Whenever you buy grapefruit, go for red instead of white. Remember lycopene, that stuff in tomatoes that may fight prostate cancer? It's what makes tomatoes red. And it's responsible for the color in ruby red grapefruit (Watermelon and guava also have some).
Eat salmon every Wednesday. Actually, the day doesn't matter; the important thing is to have it once a week. Salmon is a rich source of omega-3 fatty acids, a type of fat most experts say we don't get enough of. Omega-3s seem to keep the heart from going into failure from arrhythmia — men who eat fish once a week have fewer heart attacks — and they may even ward off depression. A weekly serving of salmon should supply the amount of omega-3 fats you need.
Rinse Your Meat
Always wash your meat. Here's an easy way to cut the fat content of your secret chili recipe: As soon as you finish browning the ground beef, pour it into a dish covered with a double thickness of paper towels. Then put another paper towel on top and blot the grease. If you want to remove even more fat, dump the beef into a colander and rinse it with hot (but not boiling) water. The water will wash away fat and cholesterol. Using these methods together can cut 50 percent of the meat's fat content.

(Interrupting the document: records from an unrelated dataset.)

Lemma sound_nullable need (m : M A) out : sound need m out ->
  sound need (nullable m) (fun r => from_option out ∅ r).
Proof.
  intros Hm vis g Hi Hn. specialize (Hm vis g Hi Hn). unfold nullable. destruct (m g) as [a g'|g'|]; [done| |done].
  destruct Hm as [? ?]. split; [done|]. split; [done|]. set_solver.
Qed.
End Rules.

Lemma symbols_mono c c' ss : c ⊆ c' -> symbols_in c ss -> symbols_in c' ss.
Proof. intros Hc H s name e Hs He. apply Hc. by eapply H. Qed.
Lemma updates_mono c c' us : c ⊆ c' -> updates_in c us -> updates_in c' us.
Proof. intros Hc H u k v Hu Hv. apply Hc. by eapply H. Qed.

Lemma find_symbol_in c ss name e : symbols_in c ss -> find_symbol name ss = Some e -> s_value e ∈ c.
Proof.
  intros H. induction ss as [|s ss IH]; cbn; [done|]. destruct (s !! name) eqn:E.
  - intros [= ->]. eapply H; [by left|done].
  - intros Hf. apply IH; [|done]. intros s' n' e' Hs. apply H. by right.
Qed.

(** ** The primitives *)

Lemma op_values_in id k vs rs regions v : v ∈ op_values (GOp id k vs rs regions) <->
  exists i, (i < length rs)%nat /\ v = OpResult id i.
Proof.
  cbn. rewrite elem_of_list_to_set, elem_of_lookup_imap. split.
  - intros (i & t & -> & H). exists i. split; [by eapply lookup_lt_Some|done].
  - intros (i & Hi & ->). apply lookup_lt_is_Some in Hi as [t Ht]. eauto.
Qed.

(** An operation, with regions that were built since [g0]. *)
Lemma create_op_inv vis g0 g kind vs rs regions : inv vis g -> (nextId g0 <= nextId g)%nat ->
  opBlock g = opBlock g0 -> extends g0 g -> list_to_set vs ⊆ cur vis g ->
  forallb (ops_ok (cur vis g)) regions = true -> forallb (yields_n (length rs)) regions = true ->
  (kind = GIf -> regions <> []) -> NoDup (concat (map block_ids regions)) ->
  (forall id, id ∈ concat (map block_ids regions) -> (nextId g0 <= id < nextId g)%nat) ->
  match create_op kind vs rs regions g with
  | Ok id g' => id = nextId g /\ inv vis g' /\ extends g0 g' /\ forall i, (i < length rs)%nat -> OpResult id i ∈ cur vis g'
  | _ => False
  end.
Proof.
  intros [H1 H2 H3 H4 H5] Hle Hb He Hvs Hr Hy Hk Hnd Hids. cbn [create_op]. split; [done|].
  set (o := GOp (nextId g) kind vs rs regions). set (g' := Gen _ _ _ _ _ _ _ _).
  assert (Hc : cur vis g' = cur vis g ∪ op_values o).
  { unfold cur, g'. cbn [opBlock]. rewrite block_values_app. unfold block_values at 2. cbn [map union_list foldr].
    by rewrite (right_id_L ∅ (∪)), (assoc_L (∪)). }
  assert (Hsub : cur vis g ⊆ cur vis g') by (rewrite Hc; set_solver). split; [|split].
  - split.
    + unfold g'. cbn [opBlock]. rewrite ops_ok_app, H1. cbn [ops_ok andb]. fold (cur vis g). unfold o.
      rewrite op_ok_eq, Hr, Hy, !andb_true_r. apply andb_true_iff. split.
      * apply forallb_forall. intros v Hv. apply bool_decide_eq_true. apply Hvs, elem_of_list_to_set. by apply list_elem_of_In.
      * destruct kind; try done. destruct regions; [by specialize (Hk eq_refl)|done].
    + by eapply symbols_mono.
    + by eapply updates_mono.
    + intros id i. rewrite Hc. intros [H|H]%elem_of_union; [apply H4 in H; cbn; lia|].
      apply op_values_in in H as (j & _ & [= -> ->]). cbn. lia.
    + intros id k ops i Ht Hin. rewrite Hc in Hin. unfold g' in Ht. cbn [opTable] in Ht. destruct (decide (id = nextId g)) as [->|Hne].
      * rewrite lookup_insert_eq in Ht. injection Ht as <- <-. set_solver.
      * rewrite lookup_insert_ne in Ht by done. etransitivity; [|exact Hsub]. apply (H5 id k ops i Ht).
        apply elem_of_union in Hin as [?|Hin]; [done|].
        apply op_values_in in Hin as (j & _ & [= -> ->]). done.
  - destruct He as [_ _ Hs Hu Ht Ha]. split; [|cbn; lia|exact Hs|exact Hu| |].
    3:{ intros b i t Hl Hp. cbn. rewrite lookup_union_r; [by apply Ha|]. apply not_elem_of_list_to_map_1.
        intros Hin. apply list_elem_of_fmap in Hin as ([v t'] & E & Hin).
        apply elem_of_lookup_imap in Hin as (j & x & [= Ev _] & _). cbn in E. by rewrite Ev in E. }
    2:{ intros id Hid. destruct (Ht id Hid) as [Ht1 Ht2]. cbn. rewrite lookup_insert_ne by lia. split; [done|].
        intros i t Hl Hp. rewrite lookup_union_r; [by apply Ht2|]. apply not_elem_of_list_to_map_1.
        intros Hin. apply list_elem_of_fmap in Hin as ([v t'] & E & Hin).
        apply elem_of_lookup_imap in Hin as (j & x & [= Ev _] & _). cbn in E. rewrite Ev in E. injection E. lia. }
    exists [o]. unfold g'. cbn [opBlock]. rewrite Hb. split; [done|]. cbn. rewrite app_nil_r.
    change (map (fun ops => concat (map op_ids ops)) regions) with (map block_ids regions). split.
    + constructor; [|done]. intros Hin. apply Hids in Hin. lia.
    + intros id [->|Hin]%elem_of_cons; [lia|]. apply Hids in Hin. lia.
  - intros i Hi. rewrite Hc. apply elem_of_union. right. apply op_values_in. eauto.
Qed.

Lemma sound_create need kind vs t : kind <> GIf -> list_to_set vs ⊆ need ->
  sound need (create kind vs t) (fun v => {[v]}).
Proof.
  intros Hk Hvs vis g Hi Hn. unfold create, mbind, gen_bind.
  pose proof (create_op_inv vis g g kind vs [t] [] Hi ltac:(lia) eq_refl (extends_refl g) ltac:(set_solver) eq_refl eq_refl
    ltac:(done) ltac:(constructor)) as H.
  destruct (create_op _ _ _ _ g) as [id g'| |]; [|destruct H; by intros ? ?%elem_of_nil..].
  destruct H as (_ & H1 & H2 & H3); [by intros ? ?%elem_of_nil|]. cbn. split; [done|]. split; [done|].
  apply singleton_subseteq_l, H3. cbn. lia.
Qed.
Lemma sound_create_ need kind vs out : kind <> GIf -> list_to_set vs ⊆ need -> out tt ⊆ need ->
  sound need (create_ kind vs) out.
Proof.
  intros Hk Hvs Ho vis g Hi Hn. unfold create_, mbind, gen_bind.
  pose proof (create_op_inv vis g g kind vs [] [] Hi ltac:(lia) eq_refl (extends_refl g) ltac:(set_solver) eq_refl eq_refl
    ltac:(done) ltac:(constructor)) as H.
  destruct (create_op _ _ _ _ g) as [id g'| |]; [|destruct H; by intros ? ?%elem_of_nil..].
  destruct H as (_ & H1 & H2 & H3); [by intros ? ?%elem_of_nil|]. cbn. split; [done|]. split; [done|].
  pose proof (extends_cur vis _ _ H2). set_solver.
Qed.

Lemma sound_lookup need name : sound need (lookup_symbol name) (fun s => from_option (fun e => {[s_value e]}) ∅ s).
Proof.
  apply sound_get. intros vis g Hi _. destruct (find_symbol _ _) as [e|] eqn:E; cbn; [|set_solver].
  apply singleton_subseteq_l. by eapply find_symbol_in; [apply Hi|].
Qed.

Lemma sound_insert need name e out : s_value e ∈ need -> out tt ⊆ need -> sound need (insert_symbol name e) out.
Proof.
  intros He Ho vis g [H1 H2 H3 H4 H5] Hn. unfold insert_symbol. destruct (symbolTable g) as [|s ss] eqn:E; [done|].
  split; [|split].
  - split; try done. cbn. intros s' name' e' [->|Hs]%elem_of_cons Hl.
    + apply lookup_insert_Some in Hl as [[_ <-]|[_ Hl]]; [set_solver|]. eapply H2; [by left|done].
    + eapply H2; [by right|done].
  - split; cbn; [|lia|by rewrite E|done..]. exists []. rewrite app_nil_r. split; [done|]. split; [constructor|].
    intros id Hid. by apply elem_of_nil in Hid.
  - change (cur vis (with_symbols _ g)) with (cur vis g). set_solver.
Qed.

Lemma sound_getType need v out : (forall t, out t ⊆ need) -> sound need (getType v) out.
Proof. intros Ho. apply sound_get. set_solver. Qed.
Lemma sound_inspect need v out : (forall t, out t ⊆ need) -> sound need (inspect v) out.
Proof.
  intros Ho. eapply sound_bind; [by apply (sound_getType _ _ (fun _ => ∅)); set_solver|]. intros t. cbn.
  destruct (is_null t); [apply sound_crash|apply sound_ret; set_solver].
Qed.

Lemma sound_defining need v : v ∈ need ->
  sound need (getDefiningOp v) (fun d => from_option (fun p => list_to_set p.2) ∅ d).
Proof.
  intros Hv. apply sound_get. intros vis g Hi Hn. unfold defining. destruct v as [|id i]; cbn; [set_solver|].
  destruct (opTable g !! id) as [[k vs]|] eqn:E; cbn; [|set_solver]. eapply inv_table; [done..|]. by apply Hn.
Qed.

Lemma sound_scope {A} need (m : M A) out : sound need m out -> sound need (in_scope m) out.
Proof.
  intros Hm vis g Hi Hn. unfold in_scope. specialize (Hm vis (with_symbols (∅ :: symbolTable g) g)).
  assert (Hi' : inv vis (with_symbols (∅ :: symbolTable g) g)).
  { destruct Hi as [H1 H2 H3 H4 H5]. split; try done. intros s name e [->|Hs]%elem_of_cons He; [done|by eapply H2]. }
  specialize (Hm Hi' Hn).
  assert (Hpop : forall g', inv vis g' -> extends (with_symbols (∅ :: symbolTable g) g) g' ->
    inv vis (with_symbols (tail (symbolTable g')) g') /\ extends g (with_symbols (tail (symbolTable g')) g')).
  { intros g' [H1 H2 H3 H4 H5] [E1 E2 [E3 E3'] E4 E5 E6]. cbn in E3. split.
    - split; try done. cbn [symbolTable with_symbols]. rewrite E3. eapply symbols_mono; [|apply Hi].
      change (cur vis (with_symbols _ g')) with (cur vis g'). apply (extends_cur vis (with_symbols (∅ :: symbolTable g) g)).
      by split.
    - split; [exact E1|exact E2| |exact E4|exact E5|exact E6]. cbn [symbolTable with_symbols]. by rewrite E3. }
  destruct (m _) as [a g'|g'|]; [| |done].
  - destruct Hm as (H1 & H2 & H3). destruct (Hpop g' H1 H2). done.
  - destruct Hm as [H1 H2]. by apply Hpop.
Qed.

Whenever you have salad, keep the dressing on the side. Here's the drill: Dip your fork in the dressing first, then spear a piece of lettuce, then eat it. Sound dumb? In fact, it's one of the smartest habits you can have. Four tablespoons of, say, honey-mustard dressing can have 60 grams of fat — nearly an entire day's worth for an average guy.
Whenever you eat broccoli, put a little margarine, olive oil, or cheese sauce on it. This is our kind of nutrition advice. Broccoli is a rich source of beta-carotene — one of the major antioxidants your body needs. But beta-carotene is fat-soluble, which means it has to hitch a ride on fat molecules to make the trip through your intestinal wall. Without a little fat in the mix, your body won't absorb nearly as much beta-carotene.

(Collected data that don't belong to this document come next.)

Lemma assign_variable_sim vis g e w s x loc r n d0 d' w' v g' : ready vis g e s -> find_var (v_name x) s = Some (Local d0 (IntegerType n)) ->
  gen_binary Lexer.tok_eq (PathExpr (MkPath loc [x])) (gen_expr (PathExpr (MkPath loc [x]))) (gen_expr r) g = Ok v g' ->
  eval_to sem s (IntegerType n) r w = Some (d', w') ->
  exists e', steps vis g e w g' e' w' /\ ready vis g' e' (assign (v_name x) d' s).
Proof.
  intros Hr Hx Hg He. unfold gen_binary in Hg. apply bind_ok in Hg as (lhs & g1 & Hl & Hg).
  destruct (get_variable _ _ _ _ _ _ _ (rd_rel _ _ _ _ Hr) Hx) as (sym & Hsym & Hv & Hst).
  cbn [gen_expr getPath path] in Hl. unfold mbind, gen_bind in Hl. rewrite (gen_variable_ok _ _ _ Hsym) in Hl. injection Hl as <- <-.
  rewrite Z.eqb_refl in Hg. apply bind_ok in Hg as (l1 & g1 & Hl & Hg). apply ret_ok in Hl as [-> ->].
  apply bind_ok in Hg as (rv & g1 & Hrv & Hg). apply bind_ok in Hg as (tl & g1' & Htl & Hg). apply bind_ok in Hg as (rv' & g2 & Hrv' & Hg).
  assert (Htl' : tl = IntegerType n /\ g1' = g1).
  { pose proof (sound_expr r ∅ vis g (rd_inv _ _ _ _ Hr) ltac:(set_solver)) as Hs. rewrite Hrv in Hs. destruct Hs as (_ & Hx1 & _).
    rewrite (getType_ok _ _ (IntegerType n)) in Htl; [by injection Htl as <- <-|].
    eapply kept_type; [apply Hr|exact Hx1|eapply (rd_in _ _ _ _ Hr), Hv|apply Hv|done]. }
  destruct Htl' as [-> ->].
  destruct (right_sim _ _ _ _ _ _ _ _ _ _ _ _ _ _ Hr Hrv Hrv' eq_refl He) as (e2 & w2 & d & t & S2 & Q2 & R2 & V2 & I2 & C2).
  pose proof (value_ok_steps _ _ _ _ _ _ _ _ _ _ (rd_inv _ _ _ _ Hr) (rd_in _ _ _ _ Hr) S2 Hv) as Vl.
  apply bind_ok in Hg as ([l3 r3] & g3 & Hcc & Hg). apply bind_ok in Hg as (tl & g3' & Htl' & Hg). injection Htl' as _ <-.
  assert (Hga : gen_assign (PathExpr (MkPath loc [x])) l3 r3 g3 = Ok v g') by exact Hg. clear Hg.
  unfold cast_constant in Hcc. apply bind_ok in Hcc as (dl & g0 & H0 & Hcc). injection H0 as <- <-.
  apply bind_ok in Hcc as (dr & g0 & H0 & Hcc). injection H0 as <- <-.
  (* the two sides after the cast of a constant *)
  assert (Hsides : exists e3 w3 d3 t3 dl3 tl3, steps vis g2 e2 w2 g3 e3 w3 /\ quiet g2 g3 /\ value_ok g3 e3 r3 d3 t3 /\ is_integer t3 = true /\
    convert sem d3 t3 (IntegerType n) w3 = Some (d', w') /\ value_ok g3 e3 l3 dl3 tl3).
  { destruct (is_const (defining g2 (s_value sym))) eqn:El.
    - apply bind_ok in Hcc as (t' & g0 & H0 & Hcc). rewrite (getType_ok _ _ _ (vo_type _ _ _ _ _ V2)) in H0. injection H0 as <- <-.
      apply bind_ok in Hcc as (l4 & g4 & Hl & Hcc). apply ret_ok in Hcc as [[= -> ->] ->]. destruct t as [|b| | | | | | | | | | |]; try done.
      destruct (convert_total d0 (IntegerType n) b w2) as [dl Hdl].
      destruct (tryCast_sim _ _ _ _ _ _ _ _ _ _ _ _ (rd_inv _ _ _ _ R2) (rd_in _ _ _ _ R2) Vl Hl Hdl) as (e3 & S3 & Q3 & V3).
      exists e3, w2, d, (IntegerType b), dl, (IntegerType b). split_and!; try done.
      eapply value_ok_steps; [apply R2|apply R2|exact S3|exact V2].
    - destruct (is_const (defining g2 rv')) eqn:Er.
      + apply bind_ok in Hcc as (t' & g0 & H0 & Hcc). rewrite (getType_ok _ _ _ (vo_type _ _ _ _ _ Vl)) in H0. injection H0 as <- <-.
        apply bind_ok in Hcc as (r4 & g4 & Hr4 & Hcc). apply ret_ok in Hcc as [[= -> ->] ->].
        destruct (tryCast_sim _ _ _ _ _ _ _ _ _ _ _ _ (rd_inv _ _ _ _ R2) (rd_in _ _ _ _ R2) V2 Hr4 C2) as (e3 & S3 & Q3 & V3).
        rewrite integer_cast in V3 by done. exists e3, w', d', (IntegerType n), d0, (IntegerType n). split_and!; try done.
        * cbn. by rewrite Z.eqb_refl.
        * eapply value_ok_steps; [apply R2|apply R2|exact S3|exact Vl].
      + apply ret_ok in Hcc as [[= -> ->] ->]. exists e2, w2, d, t, d0, (IntegerType n). split_and!; try done. by apply steps_refl; apply R2. }
  destruct Hsides as (e3 & w3 & d3 & t3 & dl3 & tl3 & S3 & Q3 & V3 & I3 & C3 & Vl3).
  apply (gen_assign_variable _ _ _ _ _ _ _ _ _ _ Vl3) in Hga. pose proof (ready_quiet _ _ _ _ _ _ _ _ R2 S3 Q3) as R3.
  destruct (update_sim _ _ _ _ _ _ _ _ _ _ _ _ _ _ R3 Hx V3 I3 C3 Hga) as (e4 & S4 & R4). exists e4. split; [|done].
  eapply steps_trans; [exact S2|]. by eapply steps_trans.
Qed.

Always have seconds on vegetables. If we had to pick one food that represents the best insurance for long-term good health, vegetables would be it. Your daily goal: Three servings minimum. A serving, by the way, is 1/2 cup. Think of a tennis ball — it's about half a cup in volume.
Watch the Fat, but Eat Dessert
Do a fat analysis before every meal. It's tempting to go fat-free at breakfast and lunch so you can indulge in a high-fat dinner. Wrong. Studies show that, for several hours after you eat a meal with 50 to 80 grams of fat, your blood vessels are less elastic and your blood-clotting factors rise dramatically. William Castelli, M.D., director of the Framingham Cardiovascular Institute, says, "The immediate cause of most heart attacks is the last fatty meal." Spread your fat intake over the whole day.
Always eat (a little) dessert. Here's why: Sweets such as cookies and low-fat ice-cream bars signal your brain that the meal is over. Without them, you might not feel satiated — which might leave you prowling the kitchen all night for something to satisfy your sugar jones.
Eat a bowl of dry cereal every night before you go to bed. A low-fat, low-calorie carbohydrate snack eaten 30 minutes before bed will help make you sleepy, says Judith Wurtman, Ph.D., of the Massachusetts Institute of Technology. The nutrition bonus? Cereal is one of the easiest ways to reduce your fiber deficit. Most men eat only half the 25 to 35 grams of fiber they need daily. So pick a cereal that has at least five grams of fiber per serving.